The child shall be registered immediately after birth and shall have the right from birth to a name, the right to acquire a
nationality and, as far as possible, the right to know and be cared for by his or her parents.

Article 8(1)

Parties undertake to respect the right of the child to preserve his or her identity, including nationality, name and family
relations as recognized by law without unlawful interference.

Article 9(1)

Parties shall ensure that a child shall not be separated from his or her parents against their will except when
competent authorities subject to judicial review determine...,that such separation is necessary for the best interests of
the child. Such determination may be necessary in a particular case such as one involving abuse and neglect of the
child.

[22] The Defendant made reference to the decision of the then learned High Court Judge, Justice
Komathy Suppiah (now JCA) on her Ladyship’s decision in allowing the DNA application.

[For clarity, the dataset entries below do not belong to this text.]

Lemma patch_rows_filter_length u where_ t t1 :
  stable u where_ ->
  patch_rows u where_ t = Some t1 ->
  List.length (filter where_ t1) = List.length (filter where_ t).
Proof.
  intros Hst. revert t1.
  induction t as [|r t IH]; intros t1 H; simpl in H.
  - injection H as <-. reflexivity.
  - destruct (where_ r) eqn:Hw.
    + destruct (patch_row u r) as [r1|] eqn:Hp; [|discriminate].
      destruct (patch_rows u where_ t) as [t'|]; [|discriminate].
      injection H as <-. simpl.
      rewrite (Hst _ _ Hp), Hw. simpl. now rewrite (IH _ eq_refl).
    + destruct (patch_rows u where_ t) as [t'|]; [|discriminate].
      injection H as <-. simpl. rewrite Hw. now apply IH.
Qed.

Lemma pg_select_single_length where_ t t' :
  List.length (filter where_ t') = List.length (filter where_ t) ->
  is_ok (pg_select_single where_ t') = is_ok (pg_select_single where_ t).
Proof.
  unfold pg_select_single. intros H.
  destruct (filter where_ t) as [|a [|b l]], (filter where_ t') as [|a' [|b' l']];
    simpl in *; congruence.
Qed.

(** A WHERE clause on a column the payload does not assign. *)
Lemma stable_customer u v :
  stable u (fun r => column_eq (stripe_customer_id r) v).
Proof.
  intros r r1 H. unfold patch_row in H.
  destruct (match upd_status u with Some s => status_column s | None => Some (status r) end);
    [|discriminate].
  injection H as <-. reflexivity.
Qed.

Lemma stable_subscription u v :
  upd_stripe_subscription_id u = None ->
  stable u (fun r => column_eq (stripe_subscription_id r) v).
Proof.
  intros Hn r r1 H. unfold patch_row in H. rewrite Hn in H.
  destruct (match upd_status u with Some s => status_column s | None => Some (status r) end);
    [|discriminate].
  injection H as <-. reflexivity.
Qed.

End UpdateFacts.

(* ================================================================= *)
(** ** The webhook consumer: ordering *)

Section Ordering.

Import Webhook.

(** The transitions of the state machine on the sample store. *)
Example created_grants_premium :
  map (fun r => (tier r, status r, stripe_subscription_id r))
      (user_subscriptions
         (applyLifecycleEvent 1765022500000 Scenario.created_trialing
            Scenario.free_store))
  = [(premium, trialing, Some "sub_1")].
Proof. reflexivity. Qed.

Example stale_update_is_applied :
  map (fun r => (tier r, status r))
      (user_subscriptions
         (applyLifecycleEvent 1765022501000 Scenario.older_incomplete
            (applyLifecycleEvent 1765022500000 Scenario.created_trialing
               Scenario.free_store)))
  = [(premium, incomplete)].
Proof. reflexivity. Qed.

Example payment_trouble_keeps_tier :
  map (fun r => (tier r, status r))
      (user_subscriptions
         (applyLifecycleEvent 1765108801000 Scenario.updated_past_due
            Scenario.premium_store))
  = [(premium, past_due)].
Proof. reflexivity. Qed.

(** A status the table cannot hold: the update is refused and the
    record stays as it was. *)
Example unpaid_is_refused :
  dispatch 1765108801000
    {| ev_id := "evt_6"; ev_created := 1765108800;
       ev_payload := customer_subscription_updated (Scenario.stripe_sub st_unpaid) |}
    Scenario.premium_store
  = (Throw (update_failed check_violation), Scenario.premium_store).
Proof. reflexivity. Qed.

Lemma patch_rows_map u where_ (f : Subscription -> Subscription) t :
  (forall r, where_ r = true -> patch_row u r = Some (f r)) ->
  patch_rows u where_ t = Some (map (fun r => if where_ r then f r else r) t).
Proof.
  intros Hf. induction t as [|r t IH]; simpl.
  - reflexivity.
  - rewrite IH. destruct (where_ r) eqn:Hw.
    + now rewrite (Hf r Hw).
    + reflexivity.
Qed.

Lemma subscription_ids_map (f : Subscription -> Subscription) t :
  (forall r, stripe_subscription_id (f r) = stripe_subscription_id r) ->
  subscription_ids (map f t) = subscription_ids t.
Proof.
  intros Hf. induction t as [|r t IH]; simpl.
  - reflexivity.
  - now rewrite Hf, IH.
Qed.




End Ordering.

(* ================================================================= *)
(** ** The webhook consumer: redelivery *)

Section Redelivery.

Import Webhook.

(** C2, as stated, fails: a [deleted] event delivered a second time, one
    second after the first, rewrites [canceled_at] and [updated_at]. *)
Lemma redelivery_rewrites_timestamps :
  ~ second_application_is_noop Scenario.premium_store Scenario.deleted_event
      1765108801000 1765108802000.
Proof.
  unfold second_application_is_noop. vm_compute. discriminate.
Qed.

Lemma pg_update_select u where_ t t1 :
  stable u where_ ->
  pg_update u where_ t = Ok t1 ->
  is_ok (pg_select_single where_ t1) = is_ok (pg_select_single where_ t).
Proof.
  intros Hst H. unfold pg_update in H.
  destruct (patch_rows u where_ t) as [t'|] eqn:Hp; [|discriminate].
  destruct (distinct (subscription_ids t')); [|discriminate].
  injection H as <-.
  apply pg_select_single_length.
  exact (patch_rows_filter_length _ _ _ _ Hst Hp).
Qed.

Ltac reassigns_trivial :=
  unfold reassigns; simpl; repeat split; intros; try discriminate; auto.

(** Whether an update goes through depends on the status and the
    subscription reference it writes, not on the other values. *)
Lemma patch_rows_defined u1 u2 where_ t :
  upd_status u1 = upd_status u2 ->
  patch_rows u1 where_ t = None -> patch_rows u2 where_ t = None.
Proof.
  intros Hst. induction t as [|r t IH]; simpl; [discriminate|].
  intros H.
  assert (Hrow : patch_row u1 r = None -> patch_row u2 r = None).
  { unfold patch_row. rewrite Hst.
    destruct (match upd_status u2 with
              | Some s => status_column s
              | None => Some (status r)
              end); [discriminate | reflexivity]. }
  destruct (where_ r).
  - destruct (patch_row u1 r) as [r1|].
    + destruct (patch_rows u1 where_ t); [discriminate|].
      rewrite (IH eq_refl). now destruct (patch_row u2 r).
    + now rewrite Hrow.
  - destruct (patch_rows u1 where_ t); [discriminate|].
    now rewrite (IH eq_refl).
Qed.

Lemma pg_update_ok_transfer u1 u2 where_ t :
  upd_status u1 = upd_status u2 ->
  upd_stripe_subscription_id u1 = upd_stripe_subscription_id u2 ->
  is_ok (pg_update u1 where_ t) = is_ok (pg_update u2 where_ t).
Proof.
  intros Hst Hid. unfold pg_update.
  destruct (patch_rows u1 where_ t) as [p1|] eqn:H1,
           (patch_rows u2 where_ t) as [p2|] eqn:H2.
  - rewrite (patch_rows_ids _ _ _ _ _ _ Hid H1 H2).
    now destruct (distinct (subscription_ids p2)).
  - rewrite (patch_rows_defined u2 u1 where_ t (eq_sym Hst) H2) in H1.
    discriminate.
  - rewrite (patch_rows_defined u1 u2 where_ t Hst H1) in H2. discriminate.
  - reflexivity.
Qed.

The learned
Judge in allowing the application had stated :

“It is possible that as the Child develops emotionally and cognitively he may have a different reaction to the
adoption and may have some difficulty coming to terms why his adoptive parents have kept him away from
his birth father. Conversely, the Child may also struggle with the fact a the was rejected by his biological
parents”.

[23] In the same judgment the learned Judge had referred to the decision of the Court of Appeal
which cited with approval the following passage in the judgment of Ravindra Bhat J in Rohit Shekhar:

“23. The right of the child to know of her (or his) biological antecedents is now recognized internationally as being of critical
importance, Major international instruments such as the UN Declaration on Human Rights have recognize the rights of a
child irrespective of her (or his) legitimacy and the Convention on the Rights, 1990 has expressly specified a right to
knowledge of parenthood”.

24. The Convention therefore, specifically requires that as far as possible, the State must enable the child to know of his
true paternity…”

25 These developments all over the world indicate that there is a very tenable argument in the child’s interests that support
its right to know the truth of its origin…”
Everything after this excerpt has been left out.